New York, June 8, 2026, 10:06 EDT
QQQ bounced back in early trading Monday after sliding 4.8% to close at $705.06 on Friday. The Invesco QQQ Trust traded recently at $716.47, up around 1.6%. Options markets didn’t show panic or signs that traders were expecting a rough unwind in the Nasdaq-100 ETF.
QQQ is in focus now as traders test whether big bets on AI-fueled growth still make sense with rates higher and new geopolitical risks. Wall Street’s main indexes started up Monday, chip stocks bounced and Middle East jitters cooled off, Reuters said.
Nasdaq Composite tumbled 4.2% and the S&P 500 gave up 2.64% Friday after a strong U.S. jobs report reignited higher-for-longer Fed concerns, weighing on technology stocks. Reuters reported the drop followed a tough session, not just a weak tape.
QQQ is an ETF that tracks the Nasdaq-100, which holds top non-financial firms on Nasdaq. It’s a big, liquid fund with a lot of weight in megacap tech and growth stocks, especially the names leading in AI spending.

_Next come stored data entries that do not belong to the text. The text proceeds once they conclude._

(** C10: for the ornaments the code departs from the claim.  [SceneContent]
    writes each palette as an array literal, so every evaluation of it
    passes a new array with the same items, and the array is a dependency
    of the memo that holds the entity set.  So when [SceneContent] is
    evaluated again, as every change of progress makes it, each ornament
    set ([balls] is the set of 200, otherwise the set of 50) is not kept
    but computed anew, in whatever store [w2] the render runs: every
    entity's formed position, chaos position, scale, rotation speed, axis,
    colour and phase come from the draws of the new render, and its
    vectors are new objects. *)
Theorem ornament_data_redrawn_on_rerender
    (balls : bool) (progress1 progress2 : R) (next : nat) (w1 w2 : World) :
  let pick := fun x : Props * Props => if balls then fst x else snd x in
  let first := SceneContent.ornamentProps progress1 next in
  let second := SceneContent.ornamentProps progress2 (snd first) in
  let p1 := pick (fst first) in
  let p2 := pick (fst second) in
  let palette := if balls then SceneContent.golds else SceneContent.boxes in
  let n := if balls then 200%nat else 50%nat in
  items (colorPalette p1) = palette /\ items (colorPalette p2) = palette /\
  type p2 = type p1 /\ count p2 = count p1 /\
  identity (colorPalette p2) <> identity (colorPalette p1) /\
  exists r1 w1' r2 w2',
    render None p1 w1 = (Normal r1, w1') /\
    render (Some (memo r1)) p2 w2 = (Normal r2, w2') /\
    length (memoData (memo r1)) = n /\
    length (memoData (memo r2)) = n /\
    (forall i d, memoData (memo r1) !! i = Some d ->
       generatedFrom palette (fun m => rng w1 (4 + 13 * i + m)%nat) (heap w1') d) /\
    (forall i d, memoData (memo r2) !! i = Some d ->
       generatedFrom palette (fun m => rng w2 (4 + 13 * i + m)%nat) (heap w2') d /\
       forall l, l ∈ static d -> heap w2 !! l = None).
Proof.
  cbv zeta. unfold SceneContent.ornamentProps, SceneContent.arrayLiteral. cbn [fst snd].
  destruct balls; cbn [items colorPalette type count identity].
  - split; [reflexivity|]. split; [reflexivity|]. split; [reflexivity|].
    split; [reflexivity|]. split; [lia|].
    destruct (render_computes None
                (mkProps progress1 ball 200 (mkArrayRef next SceneContent.golds)) w1
                (or_introl eq_refl) eq_refl)
      as (t1 & l1 & w1' & Hr1 & Hlen1 & _ & _ & _ & _ & _ & Hgen1).
    destruct (render_computes
                (Some (mkMemo 200 ball next l1))
                (mkProps progress2 ball 200 (mkArrayRef (S (S next)) SceneContent.golds)) w2)
      as (t2 & l2 & w2' & Hr2 & Hlen2 & _ & _ & _ & _ & Hfresh2 & Hgen2).
    { right. eexists. split; [reflexivity|]. unfold sameDeps.
      cbn [dep_count dep_type dep_palette count type colorPalette identity].
      apply andb_false_iff. right. apply Nat.eqb_neq. lia. }
    { reflexivity. }
    cbn [count type colorPalette identity items] in *.
    eexists _, w1', _, w2'. split; [exact Hr1|]. cbn [memo].
    split; [exact Hr2|]. cbn [memo memoData].
    split; [exact Hlen1|]. split; [exact Hlen2|]. split; [exact Hgen1|].
    intros i d Hi. split; [apply (Hgen2 i d Hi)|].
    intros l Hl. apply (Hfresh2 d l); [|exact Hl]. eapply list_elem_of_lookup_2, Hi.
  - split; [reflexivity|]. split; [reflexivity|]. split; [reflexivity|].
    split; [reflexivity|]. split; [lia|].
    destruct (render_computes None
                (mkProps progress1 gift 50 (mkArrayRef (S next) SceneContent.boxes)) w1
                (or_introl eq_refl) eq_refl)
      as (t1 & l1 & w1' & Hr1 & Hlen1 & _ & _ & _ & _ & _ & Hgen1).
    destruct (render_computes
                (Some (mkMemo 50 gift (S next) l1))
                (mkProps progress2 gift 50 (mkArrayRef (S (S (S next))) SceneContent.boxes)) w2)
      as (t2 & l2 & w2' & Hr2 & Hlen2 & _ & _ & _ & _ & Hfresh2 & Hgen2).
    { right. eexists. split; [reflexivity|]. unfold sameDeps.
      cbn [dep_count dep_type dep_palette count type colorPalette identity].
      apply andb_false_iff. right. apply Nat.eqb_neq. lia. }
    { reflexivity. }
    cbn [count type colorPalette identity items] in *.
    eexists _, w1', _, w2'. split; [exact Hr1|]. cbn [memo].
    split; [exact Hr2|]. cbn [memo memoData].
    split; [exact Hlen1|]. split; [exact Hlen2|]. split; [exact Hgen1|].
    intros i d Hi. split; [apply (Hgen2 i d Hi)|].
    intros l Hl. apply (Hfresh2 d l); [|exact Hl]. eapply list_elem_of_lookup_2, Hi.
Qed.
(** The line an operation prints when its command fails. *)
Definition diag (what : string) (res : Z) : string :=
  String.concat EmptyString [what; fmt_d res; newline].

Section Exchange.
Context {hdr : libadiotp_h} (E : Env).
Implicit Types (w : World E) (c : adi_otp_cmd) (op : TEEC_Operation).

(** The transport's answer to command [c] with request [op] in world [w]:
    status, operation handed back, origin; and the world after the call. *)
Definition status (otp : Z) c op w : Z :=
  (invoke_answer E otp (cmd_id c) op w).1.1.

Definition reply (otp : Z) c op w : TEEC_Operation :=
  (invoke_answer E otp (cmd_id c) op w).1.2.

Definition origin_tag (otp : Z) c op w : Z :=
  (invoke_answer E otp (cmd_id c) op w).2.

Definition invoked (otp : Z) c op w : World E :=
  (TEEC_InvokeCommand E otp (cmd_id c) op w).2.

(** The world after one more line on [stderr]. *)
Definition complain (s : string) w : World E :=
  {| tee_state := tee_state w; trace := trace w; stderr := stderr w ++ [s] |}.

(** The run from [w] to [w'] made exactly one call of the transport:
    command [c] with request [op], on the session of [otp]. *)
Definition one_call w (w' : World E) (otp : Z) (c : adi_otp_cmd)
  (op : TEEC_Operation) : Prop :=
  trace w' = trace w ++
    [EvInvokeCommand otp (cmd_id c) op (status otp c op w)
                     (reply otp c op w) (origin_tag otp c op w)].

(** The [int] handed to the caller is the transport's status: the same 32
    bits, read as [int]. *)
Definition verbatim (ret st : Z) : Prop :=
  ret = to_int st /\ wrap32 ret = st.

End Exchange.
(** X19.  In a state the observer can be in, scheduling one path that is
    not watched yet (and has no subdirectory to go with it) and then
    unscheduling the rule by its name returns both times and leaves the
    kernel watches as they were before the two calls. *)
Theorem schedule_unschedule_round_trip (name : string)
    (event_handler : Handler) (s p : string) (recursive : bool)
    (st : InotifyObserver) :
  reachable env st →
  s ≠ "" →
  real_absolute_path env s = Some p →
  (recursive = true → subdirs env p = []) →
  unwatched (_wm st) p →
  let st1 := (schedule env name event_handler (PyStr s) recursive st).2 in
  (schedule env name event_handler (PyStr s) recursive st).1 = inr tt
  ∧ (unschedule [name] st1).1 = inr tt
  ∧ wmd (_wm (unschedule [name] st1).2) = wmd (_wm st).
Proof.
  intros Hreach Hs Hp Hsub Hun st1. subst st1.
  pose proof (reachable_wm_inv env st Hreach) as [Hpos Hinv].
  assert (Ht : truthy (PyStr s) = true).
  { cbn [truthy]. by destruct (String.eqb_spec s "") as [->|_]. }
  assert (Hfresh : wmd (_wm st) !! next_wd (_wm st) = None).
  { destruct (wmd (_wm st) !! next_wd (_wm st)) eqn:E; [|reflexivity].
    assert (0 < next_wd (_wm st) < next_wd (_wm st))
      by (apply Hinv; eauto).
    lia. }
  assert (Hrefused : wmd (_wm st) !! (-1) = None).
  { destruct (wmd (_wm st) !! (-1)) eqn:E; [|reflexivity].
    assert (0 < -1 < next_wd (_wm st)) by (apply Hinv; eauto). lia. }
  rewrite (schedule_unfold env name event_handler (PyStr s) recursive st
             [PyStr s] Ht eq_refl).
  cbn [watch_paths]. rewrite Hp. unfold bind, wm_add_watch, add_watch, ret.
  replace (if recursive then subdirs env p else []) with (@nil string)
    by (destruct recursive; [by rewrite Hsub | reflexivity]).
  cbn [add_watches with_new_notifier _wm]. unfold add_one_watch.
  destruct (negb (fd_open (_wm st) && watchable env p)).
  - cbn [fst snd _wm _name_to_rule]. split; [reflexivity|].
    unfold unschedule. cbn [for_each].
    unfold bind, unschedule_name, name_to_rule_get, bind, wm_rm_watch, ret.
    cbn [_name_to_rule]. rewrite lookup_insert_eq.
    cbn [fst snd _wm rule_descriptors rm_watch wmd]. split; [reflexivity|].
    unfold values. rewrite insert_empty, map_to_list_singleton.
    cbn [fmap list_fmap snd foldr]. by apply delete_id.
  - rewrite (wd_of_path_unwatched _ _ Hun).
    cbn [fst snd _wm _name_to_rule]. split; [reflexivity|].
    unfold unschedule. cbn [for_each].
    unfold bind, unschedule_name, name_to_rule_get, bind, wm_rm_watch, ret.
    cbn [_name_to_rule]. rewrite lookup_insert_eq.
    cbn [fst snd _wm rule_descriptors rm_watch wmd]. split; [reflexivity|].
    unfold values. rewrite insert_empty, map_to_list_singleton.
    cbn [fmap list_fmap snd foldr].
    rewrite delete_insert_eq. by apply delete_id.
Qed.
End RoundTrip.

Lemma schedule_watches_every_path_witness :
  ∃ p wd,
    real_absolute_path Examples.env "/b" = Some p
    ∧ wmd (_wm (schedule Examples.env "q" "h"
                  (PyList [PyStr "/b"; PyStr "/c"]) false
                  Examples.one_rule).2) !! wd = Some p.
Proof.
  destruct (schedule_watches_every_path Examples.env "q" "h"
              (PyList [PyStr "/b"; PyStr "/c"]) false Examples.one_rule
              ["/b"; "/c"] one_rule_reachable eq_refl eq_refl) as [H _].
  destruct (H "/b") as (p & Hp & Hw); [left|].
  destruct Hw as [wd Hwd]; [reflexivity | reflexivity |].
  by exists p, wd.
Defined.


(** A watch the kernel refuses is passed over in silence: [schedule]
    returns, and the rule records a negative descriptor for a path that
    is not watched.  So it is with every path once a stop has closed the
    inotify instance. *)
Example schedule_refused_watch :
  let res := schedule Cases.refusing_env "r" "h"
                      (PyList [PyStr "/gone"; PyStr "/a"]) false
                      new_InotifyObserver in
  let late := schedule Examples.env "q" "h" (PyStr "/b") false
                       (on_stopping Examples.one_rule).2 in
  res.1 = inr tt
  ∧ map_to_list (wmd (_wm res.2)) = [(1, "/a")]
  ∧ (schedule Cases.refusing_env "r" "h" (PyStr "/gone") false
              new_InotifyObserver).1 = inr tt
  ∧ (map_to_list ∘ rule_descriptors
       <$> _name_to_rule
             (schedule Cases.refusing_env "r" "h" (PyStr "/gone") false
                       new_InotifyObserver).2 !! "r")
    = Some [("/gone", -1)]
  ∧ late.1 = inr tt
  ∧ (map_to_list ∘ rule_descriptors <$> _name_to_rule late.2 !! "q")
    = Some [("/b", -1)]
  ∧ map_to_list (wmd (_wm late.2)) = [].
Proof. vm_compute. repeat split. Qed.

Lemma schedule_unschedule_round_trip_witness :
  wmd (_wm (unschedule ["q"]
              (schedule Examples.env "q" "h" (PyStr "/b") true
                        Examples.one_rule).2).2)
    = wmd (_wm Examples.one_rule).
Proof.
  assert (Hs : "/b" ≠ "") by discriminate.
  assert (Hsub : true = true → subdirs Examples.env "/b" = [])
    by reflexivity.
  assert (Hun : unwatched (_wm Examples.one_rule) "/b")
    by exact (wd_of_path_None (wmd (_wm Examples.one_rule)) "/b" eq_refl).
  exact (proj2 (proj2 (schedule_unschedule_round_trip Examples.env "q" "h"
                         "/b" "/b" true Examples.one_rule one_rule_reachable
                         Hs eq_refl Hsub Hun))).
Defined.

(* ===================================================================== *)
(** * The observer without rules                                          *)
(* ===================================================================== *)

(** X20.  On an observer whose registry is empty, as [__init__] leaves
    it, [unschedule] without names returns and changes nothing, and
    [unschedule] with names raises KeyError for the first of them and
    changes nothing; when the notifier set is empty, [on_stopping]
    returns and changes nothing. *)
Theorem empty_observer_calls (st : InotifyObserver) :
  _name_to_rule st = ∅ →
  unschedule [] st = (inr tt, st)
  ∧ (∀ n names, unschedule (n :: names) st = (inl (KeyError n), st))
  ∧ (_notifiers st = ∅ → on_stopping st = (inr tt, st)).
Proof.
  intros Hreg. split; [|split].
  - unfold unschedule, bind, get_state. by rewrite Hreg, map_to_list_empty.
  - intros n names. unfold unschedule. cbn [for_each].
    unfold bind, unschedule_name, name_to_rule_get, bind.
    by rewrite Hreg, lookup_empty.
  - intros Hn. unfold on_stopping, bind, get_state.
    by rewrite Hn, elements_empty.
Qed.

Lemma empty_observer_calls_witness :
  unschedule [] new_InotifyObserver = (inr tt, new_InotifyObserver)
  ∧ unschedule ["r"] new_InotifyObserver
    = (inl (KeyError "r"), new_InotifyObserver)
  ∧ on_stopping new_InotifyObserver = (inr tt, new_InotifyObserver).
Proof.
  destruct (empty_observer_calls new_InotifyObserver eq_refl)
    as (H1 & H2 & H3).
  split; [exact H1|]. split; [exact (H2 "r" []) | exact (H3 eq_refl)].
Defined.
(** * The scootjs compute resource builder

    A shallow embedding of [lib/resources/compute.js]: the [compute]
    factory and the fluent methods it attaches ([vcs], [code],
    [description], [env], [tag], [on], [use]), over an explicit store of
    JavaScript objects, so that "the very same object" is equality of
    store locations.

    Names: the source calls the identity block [meta] (its fields [id] and
    [type]), the fluent methods [vcs], [code], [description], [env], [tag],
    [on] and [use]; the specification calls them metadata (instanceId, type),
    setSourceControl, setCode, setDescription, setEnv, setTag, onEvent and
    use. *)

From Stdlib Require Import Ascii String.
From stdpp Require Import base gmap strings list.

(** ** JavaScript values *)

(** Store locations: the identity of an object. *)
Definition loc := positive.

(** The values the builder is called with: [undefined] (also an argument
    that is left out), a string, or a reference to an object. *)
Inductive value :=
| VUndefined
| VStr (s : string)
| VRef (l : loc).

#[global] Instance value_eq_dec : EqDecision value.
Proof. solve_decision. Defined.

(** ToBoolean: [undefined] and the empty string are falsy. *)
Definition truthy (v : value) : bool :=
  match v with
  | VUndefined => false
  | VStr EmptyString => false
  | VStr _ => true
  | VRef _ => true
  end.

(** ToString, as [+ 'Ref'] and a computed property key apply it; every
    object of this library is a plain object. *)
Definition js_to_string (v : value) : string :=
  match v with
  | VUndefined => "undefined"
  | VStr s => s
  | VRef _ => "[object Object]"
  end.

(** The kind tags exported by [lib/types], as an enumeration. *)
Inductive kind := Compute | InternalEvent.

(** The failures the builder signals, under the specification's names:
    a failed [assert] is [MissingArgument], a rejected label is
    [InvalidIdentifier], a write to a sealed field is
    [ImmutableFieldError], and reading a property of [undefined] is the
    engine's [TypeError]. *)
Inductive error :=
| MissingArgument
| InvalidIdentifier
| ImmutableFieldError
| TypeError.
Lemma first_divergence_reconverging_counterexample :
  agree log_left log_right [] 0
  /\ differ log_left log_right [] 1
  /\ exists r replays,
       Audit.findFirstDivergence log_left log_right [] 0%nat = Js.Ok (Some r, replays)
       /\ Audit.firstIndex r = Some 3%Z
       /\ Audit.firstIndex r <> Some 1%Z.
Proof.
  split; [|split].
  - eexists. split; vm_compute; reflexivity.
  - eexists _, _. split; [vm_compute; reflexivity|].
    split; [vm_compute; reflexivity|]. discriminate.
  - eexists _, _. split; [vm_compute; reflexivity|].
    split; [reflexivity | discriminate].
Qed.

Lemma first_divergence_witness :
  exists r replays,
    Audit.findFirstDivergence log_left log_apart [] 0%nat = Js.Ok (Some r, replays)
    /\ Audit.fd_ok r = false
    /\ Audit.firstIndex r = Some 2%Z
    /\ (replays <= 10)%nat.
Proof.
  apply (first_divergence_binary_search log_left log_apart [] 2).
  - vm_compute. lia.
  - intros n Hn. destruct n as [|[|n]]; [| |lia];
      (eexists; split; vm_compute; reflexivity).
  - intros n Hn. change (Nat.min (length log_left) (length log_apart)) with 3%nat in Hn.
    destruct n as [|[|[|[|n]]]]; try lia;
      (eexists _, _; split; [vm_compute; reflexivity|];
       split; [vm_compute; reflexivity|]; discriminate).
Defined.

(** A set that stores an object and a set that writes inside it: the
    store holds the event's own value, so the second write changes the
    event, and the log with it. The replay of this prefix is not followed. *)
Lemma replay_writes_into_stored_value :
  Audit.prefixHash
    [sample_event "crdt.set"
       (Js.JObj [("path", Js.JStr "a"); ("value", Js.JObj [("x", Js.JNum 1)])]);
     sample_event "crdt.set" (set_payload "a.y" 1)] 2 []
  = Js.Outside.
Proof. vm_compute. reflexivity. Qed.

(** ** The deep-diff report *)

Section DeepDiff.
Import Js Diff.
Context `{Platform}.

Lemma strict_eq_prim (x : Json) :
  strict_eq x x = match x with JArr _ | JObj _ | JNaN => false | _ => true end.
Proof.
  destruct x as [| |b|n| |s|xs|kvs]; simpl; auto.
  - now destruct b.
  - apply Z.eqb_refl.
  - apply String.eqb_refl.
Qed.

Lemma JsType_eqb_refl (t : JsType) : JsType_eqb t t = true.
Proof. now destruct t. Qed.

Lemma array_loop_same rec (xs : list Json) basePath opts :
  (forall x, x ∈ xs -> forall p acc, rec x x p acc = acc) ->
  forall n i a, (n + i <= length xs)%nat ->
    array_loop rec xs xs basePath opts n i a = a.
Proof.
  intros Hrec. induction n as [|n IH]; intros i a Hle; simpl.
  - reflexivity.
  - destruct (full a opts) eqn:Hfull; [reflexivity|].
    assert (Hi : (length xs <=? i)%nat = false) by (apply Nat.leb_gt; lia).
    rewrite Hi.
    destruct (lookup_lt_is_Some_2 xs i) as [x Hx]; [lia|]. rewrite Hx. simpl.
    rewrite Hrec by (eapply list_elem_of_lookup_2; exact Hx).
    rewrite Hfull, andb_false_r. apply IH. lia.
Qed.
(** X6. [syncApps] returns the empty map exactly when no task passes the
    conditions of any app definition; in particular for an empty task list
    or an empty app list. *)
Theorem empty_map_iff jsontasks jsonapps :
  (syncApps jsontasks jsonapps = Some ∅
   ↔ ∀ app task, app ∈ jsonapps → task ∈ jsontasks → ¬ contributes app task)
  ∧ syncApps [] jsonapps = Some ∅
  ∧ syncApps jsontasks [] = Some ∅.
Proof.
  assert (Hmain : syncApps jsontasks jsonapps = Some ∅
    ↔ ∀ app task, app ∈ jsonapps → task ∈ jsontasks → ¬ contributes app task).
  { split.
    - intros Hs app task Happ Htask Hc.
      pose proof (syncApps_lookup _ _ _ (Id app) Hs) as Hl.
      rewrite lookup_empty in Hl. unfold expected in Hl.
      assert (Hin : (app, task) ∈ joined (Id app) (pairs jsonapps jsontasks))
        by (by apply elem_of_joined).
      destruct (joined (Id app) (pairs jsonapps jsontasks)) as [|[app0 task0] rest];
        [by apply elem_of_nil in Hin|].
      by destruct (labelFrontends_total app0 task0) as [fs Hfs]; rewrite Hfs in Hl.
    - intros Hno.
      assert (Hnil : ∀ id, joined id (pairs jsonapps jsontasks) = []).
      { intros id. destruct (joined id (pairs jsonapps jsontasks)) as [|[app task] rest] eqn:Hj;
          [done|].
        assert (Hin : (app, task) ∈ joined id (pairs jsonapps jsontasks))
          by (rewrite Hj; left).
        apply elem_of_joined in Hin as (Happ & Htask & _ & Hc).
        by destruct (Hno app task). }
      destruct (proj2 (syncApps_returns jsontasks jsonapps)) as [apps Hs].
      { intros id. unfold fits. by rewrite Hnil. }
      rewrite Hs. f_equal. apply map_eq. intros id.
      rewrite (syncApps_lookup _ _ _ id Hs), lookup_empty. unfold expected.
      by rewrite Hnil. }
  split_and!; [exact Hmain | | done].
  clear Hmain. unfold syncApps.
  induction jsonapps as [|app rest IH]; simpl; [done | exact IH].
Qed.

Lemma joined_cons_app id app jsonapps jsontasks :
  joined id (pairs (app :: jsonapps) jsontasks)
  = joined id (map (pair app) jsontasks) ++ joined id (pairs jsonapps jsontasks).
Proof. unfold joined, pairs. simpl. by rewrite filter_app. Qed.

Lemma joined_other_app id app jsontasks :
  Id app ≠ id → joined id (map (pair app) jsontasks) = [].
Proof.
  intros Hne. unfold joined. induction jsontasks as [|task rest IH]; simpl; [done|].
  rewrite filter_cons_False by (simpl; tauto). exact IH.
Qed.

Lemma joined_absent id jsonapps jsontasks :
  id ∉ map Id jsonapps → joined id (pairs jsonapps jsontasks) = [].
Proof.
  induction jsonapps as [|app rest IH]; intros Hid; [done|].
  simpl in Hid. apply not_elem_of_cons in Hid as [Hne Hid].
  rewrite joined_cons_app, joined_other_app, IH by done. done.
Qed.

(** With distinct ids, the pairs that reach an entry are those of the one
    app definition with that id, wherever it stands in the list. *)
Lemma joined_of_app id app jsonapps jsontasks :
  NoDup (map Id jsonapps) → app ∈ jsonapps → Id app = id →
  joined id (pairs jsonapps jsontasks) = joined id (map (pair app) jsontasks).
Proof.
  induction jsonapps as [|app' rest IH]; intros Hnd Hin Hid.
  - by apply elem_of_nil in Hin.
  - simpl in Hnd. apply NoDup_cons in Hnd as [Hnotin Hnd]. rewrite joined_cons_app.
    apply elem_of_cons in Hin as [<-|Hin].
    + rewrite (joined_absent id rest) by (by rewrite <- Hid). apply app_nil_r.
    + assert (Id app' ≠ id).
      { intros Heq. apply Hnotin. rewrite Heq, <- Hid.
        apply list_elem_of_fmap. by exists app. }
      rewrite joined_other_app by done. simpl. by apply IH.
Qed.

Lemma joined_permutation id jsonapps1 jsonapps2 jsontasks :
  NoDup (map Id jsonapps1) → jsonapps1 ≡ₚ jsonapps2 →
  joined id (pairs jsonapps1 jsontasks) = joined id (pairs jsonapps2 jsontasks).
Proof.
  intros Hnd Hperm.
  assert (Hnd2 : NoDup (map Id jsonapps2)) by (by rewrite <- Hperm).
  destruct (decide (id ∈ map Id jsonapps1)) as [Hin|Hnotin].
  - apply list_elem_of_fmap in Hin as (app & -> & Hin).
    rewrite (joined_of_app _ app jsonapps1), (joined_of_app _ app jsonapps2);
      try done. by rewrite <- Hperm.
  - rewrite !joined_absent; try done. by rewrite <- Hperm.
Qed.

(** The outcome of the pass is a function of the pairs that reach each
    entry. *)
Lemma joinPairs_joined ps1 ps2 :
  (∀ id, joined id ps1 = joined id ps2) → joinPairs ps1 ∅ = joinPairs ps2 ∅.
Proof.
  intros Heq.
  pose proof (joinPairs_outcome ps1) as H1. pose proof (joinPairs_outcome ps2) as H2.
  unfold outcome in *.
  assert (Hfits : ∀ id, fits id ps1 ↔ fits id ps2)
    by (intros id; unfold fits; by rewrite Heq).
  assert (Hexp : ∀ id, expected id ps1 = expected id ps2)
    by (intros id; unfold expected; by rewrite Heq).
  destruct (joinPairs ps1 ∅) as [m1|], (joinPairs ps2 ∅) as [m2|].
  - f_equal. apply map_eq. intros id.
    destruct H1 as [_ ->], H2 as [_ ->]. apply Hexp.
  - destruct H2 as [id Hid], H1 as [H1 _]. by destruct Hid; apply Hfits.
  - destruct H1 as [id Hid], H2 as [H2 _]. by destruct Hid; apply Hfits.
  - done.
Qed.

(** X22. When the app definitions have distinct ids, the result of
    [syncApps], map or panic, does not depend on the order in which
    Marathon lists them. *)
Theorem syncApps_app_order jsontasks jsonapps1 jsonapps2 :
  NoDup (map Id jsonapps1) → jsonapps1 ≡ₚ jsonapps2 →
  syncApps jsontasks jsonapps1 = syncApps jsontasks jsonapps2.
Proof.
  intros Hnd Hperm. rewrite !syncApps_pairs. apply joinPairs_joined.
  intros id. by apply joined_permutation.
Qed.

(** Two app definitions, in either order. *)
Lemma syncApps_app_order_witness :
  NoDup (map Id [app_of "/web" None 0; app_of "/api" None 0])
  ∧ syncApps happy_tasks [app_of "/web" None 0; app_of "/api" None 0]
    = syncApps happy_tasks [app_of "/api" None 0; app_of "/web" None 0].
Proof.
  assert (Hnd : NoDup (map Id [app_of "/web" None 0; app_of "/api" None 0])).
  { simpl. apply NoDup_cons. split; [|apply NoDup_singleton].
    intros Hin. apply elem_of_cons in Hin as [Hin|Hin]; [discriminate|].
    by apply elem_of_nil in Hin. }
  split; [exact Hnd|].
  apply (syncApps_app_order happy_tasks); [exact Hnd|]. apply Permutation_swap.
Defined.

(** X7. [splitStr] cuts at every single space: joining its pieces with a
    space gives the text back, there is one piece more than there are
    spaces, and no piece contains a space (two spaces in a row give an
    empty piece). *)
Theorem splitStr_roundtrip str :
  Join (splitStr str) " " = str
  ∧ length (splitStr str) = S (count " " str)
  ∧ Forall (λ piece, count " " piece = 0) (splitStr str).
Proof.
  unfold splitStr, Split. split_and!.
  - apply (Join_Split_from " " str "").
  - apply Split_from_length.
  - by apply Split_from_pieces.
Qed.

Options traders stayed cautious with QQQ. Barchart had QQQ put volumes at 2.39 million contracts and call volumes at 2.05 million, putting the put-call volume ratio at 1.17. Traders often buy puts to protect against or bet on drops, while calls target gains.
Implied volatility moved up, but options weren’t signaling any crash. AlphaQuery put QQQ’s 30-day mean implied volatility at 26.20% for June 5. Put and call implied volatilities were about in line, so traders seemed to be buying some protection, but not aggressively.
Nasdaq’s Friday drop showed investors’ worries about another Fed rate hike and about high AI spending not paying off yet, Suncoast Equity’s Eric Lynch said in a Reuters video. He said that’s the issue for QQQ holders: the biggest names can keep pouring money into AI, but investors want to see results.
Goldman Sachs raised rate worries Monday, saying it now thinks the Fed will hold rates steady through 2026 and won’t cut until 2027. The bank cited solid activity and jobs data as reasons that “lower the bar for a rate hike,” but still sees another hike as unlikely. Reuters
Citigroup is sticking with a bullish stance. The bank raised its 2026 year-end S&P 500 target to 8,100, saying earnings and AI-driven growth are pushing stocks higher. But Citigroup said the AI boost after 2027 is uncertain and called today’s huge investment a “one-time capex supercycle.” Reuters
Another key date is coming up. Nasdaq set June 22 for the first quarterly rebalance under its new Nasdaq-100 rules. The index will use new eligibility calculations and a rank-based review for the first time. Emily Spurling, global head of index at Nasdaq Global Indexes, said the tweaks aim to keep the benchmark “transparent, predictable, and investable” as public markets and share structures shift. Nasdaq
The rebalance could have a bigger effect on QQQM, which is Invesco’s cheaper Nasdaq-100 ETF set up for longer-term investors, than it does for traders moving in and out of QQQ. QQQM has a listed net expense ratio of 0.15%. QQQ charges 0.18% in total expenses. The 0.03% difference tends to matter most for those who hold their Nasdaq-100 exposure for years.
Competition continues to build. In April, BlackRock put in paperwork for an iShares Nasdaq-100 ETF with the ticker IQQ, going head-to-head with Invesco. QQQ, Invesco’s fund, had around $376 billion in assets under management, LSEG data said, as reported by Reuters.
Monday’s bounce could just be a pause, not a turn. Options strategists said before the selloff that investors hadn’t put on enough hedges after nine weeks of gains. SpotGamma’s Brent Kochuba called it a setup for “volatility spasms.” UBS’s Maxwell Grinacoff said the market looked “significantly more fragile.” Reuters
QQQ’s tape shows buyers stepped back in after a sharp drop, but options action points to hedges still in place. There’s no panic, though traders aren’t fully at ease.